Gislason räumt offen ein, dass er früher als Clubtrainer Fehler gemacht habe. "Ich war ein ziemlicher Diktator. Ich ging zu weit mit meiner Kritik oder wie ich mit Leuten umgegangen bin", erklärt der 64-Jährige, dem aber auch wichtig ist: "Ich habe mir aber auch immer gesagt: Ich werde es nie so machen wie ein paar Trainer von mir, die auf eine Frage von mir geantwortet haben: 'Halt den Mund und mach, was ich sage.'" Er hat dieses Prinzip von seiner Mutter übernommen.

Gislason: "Ich bin oft viel zu weit gegangen"

Allerdings ist es auch nicht das erste Mal, dass Gislason in dieser Hinsicht Selbstreflexion betrieben hat - gewiss auch, um als Coach mit der Zeit zu gehen und nicht überholten Umgangsmethoden nachzuhängen.

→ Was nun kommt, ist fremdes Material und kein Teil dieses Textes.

Lemma X7_report_lines_witness :
  exists first second,
    report main_stride_sizes main_length_sizes late_jump_grid = Ok (first, second) /\
    ((first = CacheLengthNotFound /\
      (forall i, 1 <= i < Z.of_nat (List.length main_stride_sizes) ->
         length_jump late_jump_grid i = false) /\
      line_size_reported main_stride_sizes late_jump_grid 0 second) \/
     (exists r length,
        0 <= r < Z.of_nat (List.length main_stride_sizes) - 1 /\
        length_jump late_jump_grid (r + 1) = true /\
        (forall i, 1 <= i <= r -> length_jump late_jump_grid i = false) /\
        at_index main_length_sizes r = Ok length /\
        first = CacheLength (times_sizeof_int length / 1024) /\
        line_size_reported main_stride_sizes late_jump_grid (r + 1) second)).
Proof.
  apply (X7_report_lines main_stride_sizes main_length_sizes late_jump_grid
           10%nat 9%nat).
  - split; [reflexivity|]. repeat constructor.
  - simpl. lia.
  - simpl. lia.
  - simpl. lia.
  - vm_compute. discriminate.
Defined.

(** ** [average] *)

Lemma average_nonempty (values : list Z) :
  values <> [] ->
  average values
  = (std_sort values,
     do end_ <- end_index (Z.of_nat (List.length (std_sort values)));
     do sum <- sum_loop (Z.to_nat (end_ - 0)) 0 (std_sort values) 0;
     Ok (PrimFloat.div (Double.of_Z sum) (Double.of_Z (end_ - 0)))).
Proof. by destruct values. Qed.

(** X8.  [average] does not depend on the order of the samples: two
    vectors with the same elements give the same value and are left in the
    same state. *)
Theorem X8_average_order_insensitive (values1 values2 : list Z) :
  values1 ≡ₚ values2 -> average values1 = average values2.
Proof.
  intros Hperm.
  assert (Hsort : std_sort values1 = std_sort values2).
  { apply std_sort_unique; [apply std_sort_sorted|].
    by rewrite std_sort_perm. }
  destruct values1 as [|v1 l1], values2 as [|v2 l2]; [done| | |].
  - by apply Permutation_nil_cons in Hperm.
  - symmetry in Hperm. by apply Permutation_nil_cons in Hperm.
  - rewrite !average_nonempty by done. by rewrite Hsort.
Qed.

Lemma X8_average_order_insensitive_witness :
  average [3; 1; 2] = average [1; 2; 3].
Proof.
  apply X8_average_order_insensitive.
  apply (Permutation_cons_append [1; 2] 3).
Defined.

Lemma sum_loop_in_range (values : list Z) :
  forall n i0 sum, (i0 + n <= List.length values)%nat ->
    is_ok (sum_loop n (Z.of_nat i0) values sum).
Proof.
  induction n as [|n IH]; intros i0 sum Hlen; [done|].
  simpl. rewrite at_index_lookup.
  destruct (lookup_lt_is_Some_2 values i0 ltac:(lia)) as [v ->]. simpl.
  replace (Z.of_nat i0 + 1) with (Z.of_nat (S i0)) by lia. apply IH. lia.
Qed.

Lemma average_completes (values : list Z) :
  Z.of_nat (List.length values) <= 65536 ->
  is_ok (average values).2.
Proof.
  intros Hsize. destruct values as [|v l]; [done|].
  rewrite average_nonempty by done. cbn [snd].
  rewrite std_sort_length.
  rewrite end_index_small by lia. cbn [bind]. rewrite Z.sub_0_r.
  set (T := Z.of_nat (List.length (v :: l))) in *.
  assert (Hend : 0 <= 4 * T / 5 <= T).
  { split; [apply Z.div_pos; lia | apply Z.div_le_upper_bound; lia]. }
  pose proof (sum_loop_in_range (std_sort (v :: l)) (Z.to_nat (4 * T / 5)) 0%nat 0)
    as Hsum.
  destruct (is_ok_Ok _ (Hsum ltac:(rewrite std_sort_length; unfold T in *; lia)))
    as [sum Hrun].
  change (Z.of_nat 0) with 0 in Hrun. by rewrite Hrun.
Qed.

(** X9.  For a vector of at most 65536 samples [average] completes
    whatever the values are: the index [end] does not exceed the size, so
    the summation loop reads no element past the end. *)
Theorem X9_average_reads_in_bounds (values : list Z) :
  Z.of_nat (List.length values) <= 65536 ->
  is_ok (average values).2.
Proof. apply average_completes. Qed.

Lemma X9_average_reads_in_bounds_witness : is_ok (average [7; 3; 5; 9; 1]).2.
Proof.
  apply X9_average_reads_in_bounds. simpl. lia.
Defined.

(** ** The accumulator of [traverse] *)

Lemma wrap32_add_l (x y : Z) : Int.wrap32 (Int.wrap32 x + y) = Int.wrap32 (x + y).
Proof.
  unfold Int.wrap32, Int.wrap.
  replace ((x + 2 ^ (32 - 1)) mod 2 ^ 32 - 2 ^ (32 - 1) + y + 2 ^ (32 - 1))
    with ((x + 2 ^ (32 - 1)) mod 2 ^ 32 + y) by lia.
  rewrite Zplus_mod_idemp_l. f_equal. f_equal. lia.
Qed.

Das ließ er schon Ende 2012 in einem Gespräch mit der "Frankfurter Allgemeinen Zeitung" erkennen. Er habe das lernen müssen, gegenüber seinen Spielern in guten Zeiten nicht zu überschwänglich und in Schwächeperioden nicht zu streng zu sein, sagte er damals.

Und weiter: Wenn er in den Jahren davor, also vor Ende 2012, mit seinem Team verloren hatte, habe er sofort mit den Spielern abgerechnet. "Es waren Beleidigungsstunden. Die Sache habe ich mir komplett abgewöhnt, ich bin oft viel zu weit gegangen", so Gislason seinerzeit.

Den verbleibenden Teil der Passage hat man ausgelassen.